Allow Remote Access to Shibboleth IDP
Next, you will also need to edit the access-control.xml file and enable remote access to Shibboleth IDP:
nano /opt/shibboleth-idp/conf/access-control.xml
Add “0.0.0.0/0” to allow anyone to access the Shibboleth as shown below:
<util:map id="shibboleth.AccessControlPolicies">
<entry key="AccessByIPAddress">
<bean id="AccessByIPAddress" parent="shibboleth.IPRangeAccessControl"

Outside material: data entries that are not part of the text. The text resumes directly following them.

(** The loop over the points of the line, which stops at the first point
    whose [originalIndex === column]. *)
Fixpoint findColumn (data : list PointDataOnLine) (column : number)
  : option PointDataOnLine :=
  match data with
  | [] => None
  | pt :: rest =>
      if eqb (ofZ (Z.of_nat (originalIndex pt))) column then Some pt
      else findColumn rest column
  end.

(** [drawCircleGroup(pointId)], up to the drawing: the point whose values
    the circle and its label show, [None] when the function returns before
    it draws (no such line, no such point, or a formatted value that is
    [null]).  A formatted value that is [undefined] passes the test
    [=== null], and reading its [length] for the radius of the circle
    throws. *)
Definition pinnedPoint (yData : list LineDataConverted) (pointId : string)
  : result (option PointDataOnLine) :=
  let lineId := getLineIdFromPointId pointId in
  let column := getColumnFromPointId pointId in
  match asIndex lineId ≫= (fun i => yData !! i) with
  | None => Ok None
  | Some line =>
      match findColumn (data line) column with
      | Some pt =>
          match pformatted pt with
          | Null => Ok None
          | Undefined => Throw TypeError
          | _ => Ok (Some pt)
          end
      | None => Ok None
      end
  end.

End Pins.

(** ** DataViz.Utils.formatNumberWithThousandSeparators *)

Module NumberFormat.
Import Js JsText.

(** [s.substr(start, length)], and [s.substr(start)] for [None]: a negative
    [start] counts from the end, and the length is cut to what the string
    has. *)
Definition substr (s : string) (start : Z) (len : option Z) : string :=
  let size := Z.of_nat (String.length s) in
  let from :=
    if (start <? 0)%Z then Z.max (size + start) 0 else Z.min start size in
  let n :=
    match len with
    | None => (size - from)%Z
    | Some l => Z.min (Z.max l 0) (size - from)
    end in
  String.substring (Z.to_nat from) (Z.to_nat n) s.
(** [login] once its request has been answered without a retry. *)
Lemma login_after_answer (fuel : nat) (email password : string) (s : State)
  (r : Response.t) (result : value) :
  transport (sent s) (login_request (self s) email password) = Resp r ->
  finish r = Return result ->
  login transport (S fuel) email password s
  = match tokens_of result with
    | inl e => (Raise e, push s (login_request (self s) email password))
    | inr tokens =>
        (observer_outcome (self s) tokens result,
         committed tokens (push s (login_request (self s) email password)))
    end.
Proof.
  intros Hr Hfin.
  assert (Hreq : _request transport (S fuel) "POST" "/api/auth/login"
                   (Some (VDict [("email", VStr email);
                                 ("password", VStr password)])) None true s
                 = (Return result, push s (login_request (self s) email password))).
  { rewrite request_not_retried.
    - unfold single_shot. fold (login_request (self s) email password).
      rewrite Hr, Hfin. reflexivity.
    - unfold enters_retry. fold (login_request (self s) email password).
      rewrite Hr. unfold finish in Hfin.
      destruct (Response.status_code r =? 401) eqn:E; [|reflexivity].
      apply Z.eqb_eq in E. unfold Response.ok in Hfin. rewrite E in Hfin.
      discriminate Hfin. }
  unfold login, bind, lift. rewrite Hreq. unfold tokens_of.
  destruct (py_getitem result "accessToken") as [e|a]; [reflexivity|].
  unfold ret at 1.
  destruct (py_getitem result "refreshToken") as [e|rt]; [reflexivity|].
  unfold ret at 1. rewrite set_tokens_eq.
  unfold observer_outcome, ret, committed. cbn [self push].
  destruct (on_token_refresh (self s)) as [f|]; [|reflexivity].
  destruct (f _); reflexivity.
Qed.

End Credentials.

p:allowedRanges="#{ {'127.0.0.1/32', '0.0.0.0/0', '::1/128'} }" />
</entry>
Save and close the file when you are finished. Then, restart the Tomcat service to apply the changes:
systemctl restart tomcat
Now, open your web browser and access the Shibboleth status page using the URL http://your-server-ip:8080/idp/status. If everything is fine, you should see the following page:
Configure HTTPS for Shibboleth SSO
It is recommended to enable HTTPS for Shibboleth SSO. To do so, first install the Apache package with the following command:
apt-get install apache2 -y
Next, create a directory to store the SSL certificate:
mkdir /etc/apache2/ssl
Next, generate a self signed SSL certificate using the following command:
openssl req -x509 -nodes -days 365 -newkey rsa:2048 -keyout /etc/apache2/ssl/idp.key -out /etc/apache2/ssl/idp.crt
Answer all the questions as shown below:
Generating a RSA private key
...............................+++++
.....................+++++
writing new private key to 'https://net.cloudinfrastructureservices.co.uk/etc/apache2/ssl/idp.key'
-----
You are about to be asked to enter information that will be incorporated
into your certificate request.
What you are about to enter is what is called a Distinguished Name or a DN.
There are quite a few fields but you can leave some blank
For some fields there will be a default value,
If you enter '.', the field will be left blank.
-----
Country Name (2 letter code) [AU]:IN
State or Province Name (full name) [Some-State]:GJ
Locality Name (eg, city) []:JND
Organization Name (eg, company) [Internet Widgits Pty Ltd]:ITC
Organizational Unit Name (eg, section) []:IT
Common Name (e.g. server FQDN or YOUR name) []:SERVER
Email Address []:admin@example.com
Next, create an SSL params file with the following command:
nano /etc/apache2/conf-available/ssl-params.conf
Add the following lines:
SSLCipherSuite EECDH+AESGCM:EDH+AESGCM:AES256+EECDH:AES256+EDH
SSLProtocol All -SSLv2 -SSLv3 -TLSv1 -TLSv1.1
SSLHonorCipherOrder On
Header always set X-Frame-Options DENY
Header always set X-Content-Type-Options nosniff
SSLCompression off
SSLUseStapling on
SSLStaplingCache "shmcb:logs/stapling-cache(150000)"
SSLSessionTickets Off
Save and close the file then create an Apache virtual host configuration file to host Shibboleth SSO with HTTPS:
nano /etc/apache2/sites-available/idp.example.com.conf
Add the following lines:
<IfModule mod_ssl.c>
<VirtualHost *:443>
ServerName idp.example.com
ServerAdmin admin@example.com
ErrorLog ${APACHE_LOG_DIR}/error.log
CustomLog ${APACHE_LOG_DIR}/access.log combined
#ProxyRequests Off
<Proxy *>
Order deny,allow
Allow from all
</Proxy>
SSLEngine on
SSLProxyEngine On
SSLCertificateFile /etc/apache2/ssl/idp.crt
SSLCertificateKeyFile /etc/apache2/ssl/idp.key
ProxyRequests Off
ProxyPreserveHost On
ProxyPass / http://127.0.0.1:8080/
ProxyPassReverse / http://127.0.0.1:8080/
<Location />
Order allow,deny
Allow from all
</Location>
</VirtualHost>
</IfModule>
Save and close the file then enable the required Apache modules and activate the Apache virtual host with the following commands:
a2enmod proxy_http proxy ssl headers
a2ensite idp.example.com
Finally, restart the Apache service to apply the changes:
systemctl restart apache2
Now, you can access the Shibboleth site securely using the URL https://idp.example.com.
How to Install Shibboleth SSO on Ubuntu 20.04 Conclusion
In the above post, we explained how to install Shibboleth SSO with Tomcat on Ubuntu 20.04. We also explained how to secure the Shibboleth website with self signed SSL. I hope you can now easily deploy Shibboleth SSO in your organization.